(AIM OF THE EXERCISE):
Using the records below, transcribe word for word the stretch from the line that contains "w') => (Return r, w')" through the line that contains "(** [warnings.warn(msg)] *)", both end lines included, and nothing else.

(DATASET CONTENT):
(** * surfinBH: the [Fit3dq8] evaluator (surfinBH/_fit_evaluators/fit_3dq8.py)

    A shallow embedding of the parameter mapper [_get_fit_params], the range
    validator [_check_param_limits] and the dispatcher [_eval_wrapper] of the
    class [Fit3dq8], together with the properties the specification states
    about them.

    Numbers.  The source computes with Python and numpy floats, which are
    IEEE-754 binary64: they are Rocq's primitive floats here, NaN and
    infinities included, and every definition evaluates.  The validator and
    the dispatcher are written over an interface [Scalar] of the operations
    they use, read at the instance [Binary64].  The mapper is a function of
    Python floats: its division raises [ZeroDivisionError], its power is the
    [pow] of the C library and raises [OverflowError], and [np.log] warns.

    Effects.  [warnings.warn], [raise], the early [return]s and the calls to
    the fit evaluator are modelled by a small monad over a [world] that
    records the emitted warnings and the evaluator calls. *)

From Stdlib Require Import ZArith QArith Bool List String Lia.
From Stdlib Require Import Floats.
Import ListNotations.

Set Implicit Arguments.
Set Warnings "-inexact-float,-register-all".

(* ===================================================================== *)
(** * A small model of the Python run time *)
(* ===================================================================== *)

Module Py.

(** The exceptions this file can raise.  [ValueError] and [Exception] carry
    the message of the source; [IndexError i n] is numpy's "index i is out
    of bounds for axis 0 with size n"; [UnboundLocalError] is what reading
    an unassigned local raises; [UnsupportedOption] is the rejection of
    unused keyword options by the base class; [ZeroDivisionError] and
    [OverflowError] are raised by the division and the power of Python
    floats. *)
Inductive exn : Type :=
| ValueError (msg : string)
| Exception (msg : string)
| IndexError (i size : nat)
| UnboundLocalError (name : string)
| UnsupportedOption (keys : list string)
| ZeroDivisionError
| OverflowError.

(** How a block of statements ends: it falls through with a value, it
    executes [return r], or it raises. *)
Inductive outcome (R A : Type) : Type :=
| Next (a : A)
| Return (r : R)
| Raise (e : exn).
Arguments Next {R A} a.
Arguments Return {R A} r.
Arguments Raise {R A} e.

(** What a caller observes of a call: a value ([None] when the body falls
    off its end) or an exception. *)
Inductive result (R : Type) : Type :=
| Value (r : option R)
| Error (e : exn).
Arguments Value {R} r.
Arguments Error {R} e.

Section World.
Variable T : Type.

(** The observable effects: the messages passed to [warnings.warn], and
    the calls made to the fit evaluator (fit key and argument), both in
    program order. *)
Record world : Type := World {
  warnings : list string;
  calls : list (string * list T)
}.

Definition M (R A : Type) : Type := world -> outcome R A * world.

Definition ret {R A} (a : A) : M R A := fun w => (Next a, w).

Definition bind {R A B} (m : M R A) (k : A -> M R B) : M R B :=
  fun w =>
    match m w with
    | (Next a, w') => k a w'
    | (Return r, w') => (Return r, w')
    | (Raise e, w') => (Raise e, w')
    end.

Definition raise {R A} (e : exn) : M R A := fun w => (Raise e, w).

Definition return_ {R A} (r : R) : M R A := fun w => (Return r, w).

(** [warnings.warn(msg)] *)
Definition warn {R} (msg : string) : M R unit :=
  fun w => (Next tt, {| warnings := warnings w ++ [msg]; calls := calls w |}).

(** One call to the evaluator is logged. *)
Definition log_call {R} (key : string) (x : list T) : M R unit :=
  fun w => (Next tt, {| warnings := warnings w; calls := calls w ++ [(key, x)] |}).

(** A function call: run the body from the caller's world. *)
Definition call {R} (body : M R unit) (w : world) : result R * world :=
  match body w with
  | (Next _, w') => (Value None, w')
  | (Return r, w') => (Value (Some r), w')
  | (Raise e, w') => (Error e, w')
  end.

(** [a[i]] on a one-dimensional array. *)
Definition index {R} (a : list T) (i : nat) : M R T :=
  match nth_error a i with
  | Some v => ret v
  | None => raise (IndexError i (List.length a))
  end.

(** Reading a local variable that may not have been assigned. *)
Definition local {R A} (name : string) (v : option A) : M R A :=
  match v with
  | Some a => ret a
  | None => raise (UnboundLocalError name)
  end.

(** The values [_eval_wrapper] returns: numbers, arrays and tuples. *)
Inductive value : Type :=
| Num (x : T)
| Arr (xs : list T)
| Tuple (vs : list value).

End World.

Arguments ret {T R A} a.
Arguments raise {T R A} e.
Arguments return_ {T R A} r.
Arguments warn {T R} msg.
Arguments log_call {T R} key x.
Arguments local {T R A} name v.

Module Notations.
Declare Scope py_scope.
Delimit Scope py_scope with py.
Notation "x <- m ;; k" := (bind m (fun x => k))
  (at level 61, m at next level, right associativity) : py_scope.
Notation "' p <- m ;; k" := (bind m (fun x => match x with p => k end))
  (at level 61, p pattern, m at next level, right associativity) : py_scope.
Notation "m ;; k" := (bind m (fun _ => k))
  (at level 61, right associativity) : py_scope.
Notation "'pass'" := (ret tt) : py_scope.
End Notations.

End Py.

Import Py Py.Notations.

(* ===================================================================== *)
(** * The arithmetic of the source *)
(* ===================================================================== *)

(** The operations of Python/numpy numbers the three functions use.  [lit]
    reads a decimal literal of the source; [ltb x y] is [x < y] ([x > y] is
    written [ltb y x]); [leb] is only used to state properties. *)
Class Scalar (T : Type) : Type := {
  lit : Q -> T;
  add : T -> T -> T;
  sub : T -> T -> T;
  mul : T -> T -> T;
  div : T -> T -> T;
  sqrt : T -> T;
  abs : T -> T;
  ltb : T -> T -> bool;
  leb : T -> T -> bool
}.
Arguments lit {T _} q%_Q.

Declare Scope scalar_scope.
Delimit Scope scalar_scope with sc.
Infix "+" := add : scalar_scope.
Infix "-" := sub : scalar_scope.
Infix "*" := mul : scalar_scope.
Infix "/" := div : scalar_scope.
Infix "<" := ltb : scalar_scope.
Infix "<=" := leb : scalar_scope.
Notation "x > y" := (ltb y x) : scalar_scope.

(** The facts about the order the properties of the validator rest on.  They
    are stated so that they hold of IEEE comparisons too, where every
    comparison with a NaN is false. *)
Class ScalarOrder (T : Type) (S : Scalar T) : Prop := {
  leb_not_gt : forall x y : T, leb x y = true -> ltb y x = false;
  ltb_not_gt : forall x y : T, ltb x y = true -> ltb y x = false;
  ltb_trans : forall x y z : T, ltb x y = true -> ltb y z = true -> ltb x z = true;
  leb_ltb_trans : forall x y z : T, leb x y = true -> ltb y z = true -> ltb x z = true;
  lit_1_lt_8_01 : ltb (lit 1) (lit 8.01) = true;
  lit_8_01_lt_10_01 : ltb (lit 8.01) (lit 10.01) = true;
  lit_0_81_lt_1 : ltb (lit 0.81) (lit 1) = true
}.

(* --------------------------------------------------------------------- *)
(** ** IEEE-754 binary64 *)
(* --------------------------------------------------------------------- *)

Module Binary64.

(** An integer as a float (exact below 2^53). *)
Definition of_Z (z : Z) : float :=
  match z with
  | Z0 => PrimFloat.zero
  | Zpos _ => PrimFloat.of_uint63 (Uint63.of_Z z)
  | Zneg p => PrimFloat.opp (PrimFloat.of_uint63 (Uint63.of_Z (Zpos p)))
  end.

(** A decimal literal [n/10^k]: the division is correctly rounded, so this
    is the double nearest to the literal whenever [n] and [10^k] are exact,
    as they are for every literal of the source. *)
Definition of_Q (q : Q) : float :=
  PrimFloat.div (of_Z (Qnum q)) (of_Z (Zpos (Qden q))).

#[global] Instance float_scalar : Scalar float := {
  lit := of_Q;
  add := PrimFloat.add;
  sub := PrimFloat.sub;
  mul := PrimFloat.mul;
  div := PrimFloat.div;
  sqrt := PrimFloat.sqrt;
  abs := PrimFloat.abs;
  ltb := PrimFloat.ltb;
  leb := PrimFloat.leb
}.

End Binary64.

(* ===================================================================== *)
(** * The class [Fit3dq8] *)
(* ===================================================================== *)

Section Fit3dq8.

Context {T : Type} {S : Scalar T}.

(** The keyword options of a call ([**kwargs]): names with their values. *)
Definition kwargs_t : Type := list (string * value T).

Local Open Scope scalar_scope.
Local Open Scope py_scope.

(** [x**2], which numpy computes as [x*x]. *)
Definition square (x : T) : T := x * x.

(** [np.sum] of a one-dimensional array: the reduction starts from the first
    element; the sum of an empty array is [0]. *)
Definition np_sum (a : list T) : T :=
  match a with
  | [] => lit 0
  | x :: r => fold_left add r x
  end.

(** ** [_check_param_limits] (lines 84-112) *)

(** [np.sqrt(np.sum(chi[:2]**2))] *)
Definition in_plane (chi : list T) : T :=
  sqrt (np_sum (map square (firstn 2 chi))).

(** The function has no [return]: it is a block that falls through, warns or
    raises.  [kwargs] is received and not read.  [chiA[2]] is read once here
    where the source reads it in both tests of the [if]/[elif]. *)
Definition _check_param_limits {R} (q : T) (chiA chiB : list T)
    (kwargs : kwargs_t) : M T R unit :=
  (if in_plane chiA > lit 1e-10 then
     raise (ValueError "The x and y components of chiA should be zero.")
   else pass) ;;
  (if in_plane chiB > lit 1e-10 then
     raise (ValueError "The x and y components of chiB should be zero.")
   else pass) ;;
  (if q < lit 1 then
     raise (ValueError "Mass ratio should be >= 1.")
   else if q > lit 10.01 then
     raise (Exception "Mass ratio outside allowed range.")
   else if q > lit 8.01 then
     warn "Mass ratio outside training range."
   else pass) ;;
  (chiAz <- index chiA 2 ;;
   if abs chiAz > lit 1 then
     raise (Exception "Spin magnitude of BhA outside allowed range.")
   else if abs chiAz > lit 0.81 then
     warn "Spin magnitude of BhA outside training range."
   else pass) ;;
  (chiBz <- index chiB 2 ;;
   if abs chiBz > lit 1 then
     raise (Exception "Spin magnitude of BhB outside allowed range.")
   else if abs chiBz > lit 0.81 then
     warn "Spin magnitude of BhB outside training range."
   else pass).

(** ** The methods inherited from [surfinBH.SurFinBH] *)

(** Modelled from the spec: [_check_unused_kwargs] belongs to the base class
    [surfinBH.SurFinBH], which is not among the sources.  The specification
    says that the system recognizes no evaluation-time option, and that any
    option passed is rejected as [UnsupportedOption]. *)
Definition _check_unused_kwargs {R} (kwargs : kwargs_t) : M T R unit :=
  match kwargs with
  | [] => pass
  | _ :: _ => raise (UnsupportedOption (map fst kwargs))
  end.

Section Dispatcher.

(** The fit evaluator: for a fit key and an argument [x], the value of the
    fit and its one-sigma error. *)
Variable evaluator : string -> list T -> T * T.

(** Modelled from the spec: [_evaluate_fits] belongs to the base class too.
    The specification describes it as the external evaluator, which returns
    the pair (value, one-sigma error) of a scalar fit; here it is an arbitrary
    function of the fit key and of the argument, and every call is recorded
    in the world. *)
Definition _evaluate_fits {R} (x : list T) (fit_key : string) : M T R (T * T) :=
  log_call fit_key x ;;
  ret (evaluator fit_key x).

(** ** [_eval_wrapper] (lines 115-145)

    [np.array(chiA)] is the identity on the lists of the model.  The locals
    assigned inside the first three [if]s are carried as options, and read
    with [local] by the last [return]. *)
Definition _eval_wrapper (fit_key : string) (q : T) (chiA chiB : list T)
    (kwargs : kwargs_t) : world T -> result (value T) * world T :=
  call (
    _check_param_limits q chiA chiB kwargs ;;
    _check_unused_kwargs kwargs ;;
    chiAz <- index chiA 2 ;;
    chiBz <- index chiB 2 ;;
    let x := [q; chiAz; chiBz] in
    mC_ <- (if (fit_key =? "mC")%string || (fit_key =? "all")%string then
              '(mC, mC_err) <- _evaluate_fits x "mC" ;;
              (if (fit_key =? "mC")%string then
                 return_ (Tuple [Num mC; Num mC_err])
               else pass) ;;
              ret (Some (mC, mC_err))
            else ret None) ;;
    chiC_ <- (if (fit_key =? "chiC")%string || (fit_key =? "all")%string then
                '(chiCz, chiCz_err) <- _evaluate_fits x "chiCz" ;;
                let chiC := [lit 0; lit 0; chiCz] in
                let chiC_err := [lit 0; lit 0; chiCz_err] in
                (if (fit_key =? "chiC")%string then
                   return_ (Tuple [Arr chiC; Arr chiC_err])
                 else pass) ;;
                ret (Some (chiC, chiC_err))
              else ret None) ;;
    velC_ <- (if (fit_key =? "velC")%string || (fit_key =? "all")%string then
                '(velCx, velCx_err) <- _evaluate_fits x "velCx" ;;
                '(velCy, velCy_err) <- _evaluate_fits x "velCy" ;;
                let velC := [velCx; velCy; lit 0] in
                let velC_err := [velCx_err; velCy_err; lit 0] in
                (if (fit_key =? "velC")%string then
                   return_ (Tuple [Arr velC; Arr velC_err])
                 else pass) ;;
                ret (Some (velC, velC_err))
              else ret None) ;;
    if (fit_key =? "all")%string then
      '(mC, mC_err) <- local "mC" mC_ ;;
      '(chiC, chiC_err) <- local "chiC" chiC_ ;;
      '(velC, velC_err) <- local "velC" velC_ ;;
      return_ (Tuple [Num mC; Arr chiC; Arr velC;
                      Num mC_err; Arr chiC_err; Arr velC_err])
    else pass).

(EXERCISE RESULT):
    | (Return r, w') => (Return r, w')
    | (Raise e, w') => (Raise e, w')
    end.

Definition raise {R A} (e : exn) : M R A := fun w => (Raise e, w).

Definition return_ {R A} (r : R) : M R A := fun w => (Return r, w).

(** [warnings.warn(msg)] *)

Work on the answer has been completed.